There’s this new ugly phrase in social media that makes me have the same guttural responses as phrases like “social business” or “liquid marketing,” because at its heart it just feels like it’s missing the mark on what social media is about. “Content Marketing”… ugh, gross. I think we can all agree that any piece of content is trying to “market” something, whether it’s a product or a personal POV or agenda that we share on social. But that phrase just feels so void of human emotion to me and I’m hopeful that we can get back to a place that felt more fun.
If we strip everything back to why people are on social, you find one core thing. Connections. Connections to people. Connections to brands we love or influencers we fancy. I know that I got on social many years ago simply because it was a new way to connect with people. People I knew. People I didn’t, but had similar passions and interests with. We were able to connect and none of our original posts in the dawn of social media were thought of as “content.” We literally thought of posts as conversation.
And here’s the rub. There’s SOOOO much data around word-of-mouth (WOM)’s effectiveness, which is completely founded on the principle of conversation. One person sees or experiences something cool, then tells someone else via physical or digital means. A conversation. So where did it all go sideways towards “content marketing?” In some respects, this may be a crutch that brands are using to avoid having to do the hard work of building relationships on social.
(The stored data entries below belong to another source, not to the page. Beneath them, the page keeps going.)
Lemma performMonitorCheck_below_threshold_witness :
  consecutiveEmptyChecks
    (snd (performMonitorCheck scripted_host test_config
            (gracefulShutdown scripted_host test_config 10) (@withLock Script ShutdownOutcome)
            (test_state [ok_json info_body; ok_json (VArr [])] KNOWN_UP 0 false))) = 1.
Proof.
  pose (s := test_state [ok_json info_body; ok_json (VArr [])] KNOWN_UP 0 false).
  pose (s1 := snd (isUp scripted_host test_config s)).
  pose (s3 := snd (getPlayers scripted_host test_config s1)).
  assert (Known : serverState s <> KNOWN_DOWN) by discriminate.
  assert (Up : isUp scripted_host test_config s = (Ret true, s1)) by reflexivity.
  assert (Mark : (if negb (ServerState_eqb (serverState s1) KNOWN_UP)
                  then handleServerUp scripted_host test_config else ret tt) s1 =
                 (Ret tt, s1)) by reflexivity.
  assert (Poll : getPlayers scripted_host test_config s1 = (Ret (VArr []), s3))
    by reflexivity.
  assert (Below : consecutiveEmptyChecks s3 + 1 < emptyCheckThreshold test_config)
    by reflexivity.
  pose proof (@performMonitorCheck_below_threshold Script scripted_host test_config
                (gracefulShutdown scripted_host test_config 10)
                (@withLock Script ShutdownOutcome)
                s s1 s1 s3 (VArr []) Known Up Mark Poll eq_refl Below) as Run.
  exact (f_equal (fun r => consecutiveEmptyChecks (snd r)) Run).
Defined.

Lemma performMonitorCheck_players_present_witness :
  exists s4,
    performMonitorCheck scripted_host test_config
      (gracefulShutdown scripted_host test_config 10) (@withLock Script ShutdownOutcome)
      (test_state script_occupied KNOWN_UP 1 false) = (Ret tt, s4) /\
    consecutiveEmptyChecks s4 = 0.
Proof.
  pose (s := test_state script_occupied KNOWN_UP 1 false).
  pose (s1 := snd (isUp scripted_host test_config s)).
  pose (s3 := snd (getPlayers scripted_host test_config s1)).
  assert (Known : serverState s <> KNOWN_DOWN) by discriminate.
  assert (Up : isUp scripted_host test_config s = (Ret true, s1)) by reflexivity.
  assert (Mark : (if negb (ServerState_eqb (serverState s1) KNOWN_UP)
                  then handleServerUp scripted_host test_config else ret tt) s1 =
                 (Ret tt, s1)) by reflexivity.
  assert (Poll : getPlayers scripted_host test_config s1 = (Ret (VArr [player "A"]), s3))
    by reflexivity.
  assert (Count : VNum 1 = VUndefined \/
                  exists n, VNum 1 = VNum n /\ n <> 0 /\ Z.abs n <= MAX_SAFE_INTEGER).
  { right; exists 1; split; [reflexivity|split; [discriminate|vm_compute; discriminate]]. }
  assert (Pos : 0 <= consecutiveEmptyChecks s3) by (vm_compute; discriminate).
  destruct (@performMonitorCheck_players_present Script scripted_host test_config
              (gracefulShutdown scripted_host test_config 10)
              (@withLock Script ShutdownOutcome)
              s s1 s1 s3 (VArr [player "A"]) (VNum 1) Known Up Mark Poll eq_refl Count Pos)
    as (s4 & Run & Zero & _).
  exists s4; split; [exact Run|exact Zero].
Defined.

Lemma performMonitorCheck_down_or_error_witness :
  exists s2,
    performMonitorCheck scripted_host test_config
      (gracefulShutdown scripted_host test_config 10) (@withLock Script ShutdownOutcome)
      (test_state [] KNOWN_UP 1 false) = (Ret tt, s2) /\
    serverState s2 = KNOWN_DOWN /\
    consecutiveEmptyChecks s2 = 0.
Proof.
  pose (s := test_state [] KNOWN_UP 1 false).
  pose (s1 := snd (isUp scripted_host test_config s)).
  assert (Known : serverState s <> KNOWN_DOWN) by discriminate.
  assert (Down : isUp scripted_host test_config s = (Ret false, s1)) by reflexivity.
  destruct (@performMonitorCheck_down_or_error Script scripted_host test_config
              (gracefulShutdown scripted_host test_config 10)
              (@withLock Script ShutdownOutcome) s s1 Known) as (Gone & _).
  destruct (Gone Down) as (s2 & Run & (St & Cn & _) & _).
  exists s2; split; [exact Run|split; [exact St|exact Cn]].
Defined.

Lemma tick_always_resolves_witness :
  exists s1,
    tick scripted_host test_config (Z.to_nat 5001) (test_state script_idle_stop KNOWN_UP 1 false) =
    (Ret tt, s1).
Proof.
  apply (@tick_always_resolves Script scripted_host test_config (Z.to_nat 5001)
           (test_state script_idle_stop KNOWN_UP 1 false)).
  vm_compute; reflexivity.
Defined.

Lemma tracker_invariant_witness :
  tracker_ok (run_ops scripted_host test_config 10 [DoTick; DoManualStop; DoNotifyDown]
                (test_state script_occupied UNKNOWN 0 false)).
Proof.
  apply (@tracker_invariant Script scripted_host test_config 10
           [DoTick; DoManualStop; DoNotifyDown] (test_state script_occupied UNKNOWN 0 false)).
  split; [vm_compute; discriminate|discriminate].
Defined.

Lemma lock_never_leaks_witness :
  busy (run_ops scripted_host test_config (Z.to_nat 5001) [DoTick; DoManualStop; DoNotifyUp]
          (test_state script_poll_fails KNOWN_UP 1 false)) = false.
Proof.
  apply (@lock_never_leaks Script scripted_host test_config (Z.to_nat 5001)
           [DoTick; DoManualStop; DoNotifyUp] (test_state script_poll_fails KNOWN_UP 1 false)).
  vm_compute; reflexivity.
Defined.

Lemma monitoring_has_at_most_one_timer_witness :
  (List.length
     (live_timers
        (fst (run_ctl scripted_host test_config
                [OpStart (Some (mkClient true)); OpStart None; OpStop; OpStop;
                 OpStart None]
                initial_ctl (test_state [] UNKNOWN 0 false)))) <= 1)%nat.
Proof.
  exact (proj1 (@monitoring_has_at_most_one_timer Script scripted_host test_config
                  [OpStart (Some (mkClient true)); OpStart None; OpStop; OpStop;
                   OpStart None]
                  (test_state [] UNKNOWN 0 false))).
Defined.

Lemma startMonitoring_seeds_state_witness :
  exists ctl1 s1,
    startMonitoring scripted_host test_config (Some (mkClient true)) initial_ctl
      (test_state [ok_json info_body] UNKNOWN 7 false) = (Ret ctl1, s1) /\
    serverState s1 = KNOWN_UP /\
    consecutiveEmptyChecks s1 = 0.
Proof.
  destruct (@startMonitoring_seeds_state Script scripted_host test_config
              (Some (mkClient true)) initial_ctl
              (test_state [ok_json info_body] UNKNOWN 7 false)) as (_ & First).
  destruct (First eq_refl) as (ctl1 & s1 & up & s0 & Run & _ & Poll & St & Cn & _).
  exists ctl1, s1; split; [exact Run|split; [|exact Cn]].
  assert (U : up = true) by (vm_compute in Poll; inversion Poll; reflexivity).
  rewrite U in St; exact St.
Defined.

Lemma palstop_replies_witness :
  fst (palstop scripted_host test_config (fun _ => ret tt) 10
         (test_state script_poll_fails KNOWN_UP 0 false)) = Ret tt /\
  busy (snd (palstop scripted_host test_config (fun _ => ret tt) 10
               (test_state script_poll_fails KNOWN_UP 0 false))) = false.
Proof.
  pose (s := test_state script_poll_fails KNOWN_UP 0 false).
  pose (s1 := snd (isUp scripted_host test_config (set_busy true s))).
  pose (s2 := snd (getPlayers scripted_host test_config s1)).
  assert (Free : busy s = false) by reflexivity.
  assert (Up : isUp scripted_host test_config (set_busy true s) = (Ret true, s1))
    by reflexivity.
  assert (Poll : getPlayers scripted_host test_config s1 =
                 (Thr (newError "HTTP 500: Internal Server Error"), s2))
    by (vm_compute; reflexivity).
  destruct (@palstop_replies Script scripted_host test_config (fun _ => ret tt) 10 s)
    as (_ & Caught & _).
  pose proof (Caught s1 s2 _ Free Up Poll) as Run.
  split; [exact (f_equal fst Run)|exact (f_equal (fun r => busy (snd r)) Run)].
Defined.

Lemma stopMonitoring_during_start_witness :
  exists ctl1 s1 ctl2 s2,
    startMonitoring_enter None initial_ctl (test_state [] UNKNOWN 0 false) =
      (Ret (Some ctl1), s1) /\
    stopMonitoring ctl1 s1 = (Ret ctl2, s2) /\
    monitoringActive (startMonitoring_register ctl2) = false /\
    live_timers (startMonitoring_register ctl2) = [0%nat].
Proof.
  assert (C : ctl_consistent initial_ctl).
  { unfold ctl_consistent; simpl; repeat split; try discriminate; auto. }
  pose (s := test_state [] UNKNOWN 0 false).
  destruct (@stopMonitoring_during_start Script scripted_host test_config None initial_ctl s
              (set_consecutiveEmptyChecks 0 (set_discordClient None s)) C eq_refl)
    as (ctl1 & s1 & ctl2 & s2 & Enter & Stop & Off & Live & _).
  exists ctl1, s1, ctl2, s2.
  assert (E1 : s1 = set_consecutiveEmptyChecks 0 (set_discordClient None s))
    by (vm_compute in Enter; inversion Enter; reflexivity).
  rewrite E1 in Enter |- *.
  split; [exact Enter|split; [exact Stop|split; [exact Off|exact Live]]].
Defined.

Lemma apiPost_tolerates_unparsable_body_witness :
  fst (apiPost scripted_host test_config "/save" (VObj [])
         (test_state script_not_json KNOWN_UP 0 false)) = Ret (VObj []) /\
  fst (apiGet scripted_host test_config "/info"
         (test_state script_not_json KNOWN_UP 0 false)) =
    Thr (mkError "SyntaxError" "Unexpected token").
Proof.
  pose (s := test_state script_not_json KNOWN_UP 0 false).
  pose (response := mkResponse true 200 "OK"
                      (Abrupt (mkError "SyntaxError" "Unexpected token") : Completion JsVal)).
  destruct (@apiPost_tolerates_unparsable_body Script scripted_host test_config
              "/save" (VObj []) s response 0%N []) as (Post & _).
  destruct (@apiPost_tolerates_unparsable_body Script scripted_host test_config
              "/info" (VObj []) s response 0%N []) as (_ & Get).
  destruct (Post eq_refl) as (_ & Saved).
  destruct (Get eq_refl) as (_ & Read).
  split; [exact (f_equal fst (Saved eq_refl))|exact (f_equal fst (Read eq_refl))].
Defined.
We should be grading [content’s] potential on whether or not someone might want to talk about it versus if we think it’ll get a click on the ol’ heart button.
Now, don’t get me wrong, content is critical, but it’s the mindset that I think is most important. What do you believe that your social content should do? What is its role in your marketing strategy? To build awareness? To get likes and “hearts”? To sell something? Probably all of the above, depending on what your business or product is about, but at its core what truly earns people’s attention over time better than conversations?
So at FleishmanHillard, we’ve been playing with this concept of sparking conversations through content. Can we create content that is so compelling to our clients’ fans that it sparks the most valuable actions on social? These are the actions that spread content and generate conversation through sharing or tagging a friend… um, WOM.
It’s nuanced, right? But it’s important because as us agency-folk (or client partners) review content, we should be grading its potential on whether or not someone might want to talk about it versus if we think it’ll get a click on the ol’ heart button. Because, if you can inspire someone to talk about your content/product/story you’ve created another WOM channel to build that conversation, and ultimately drive consideration amongst their friends on social and (the cherry on top) convert that audience to do that thing or buy that product you were talking about in the first place.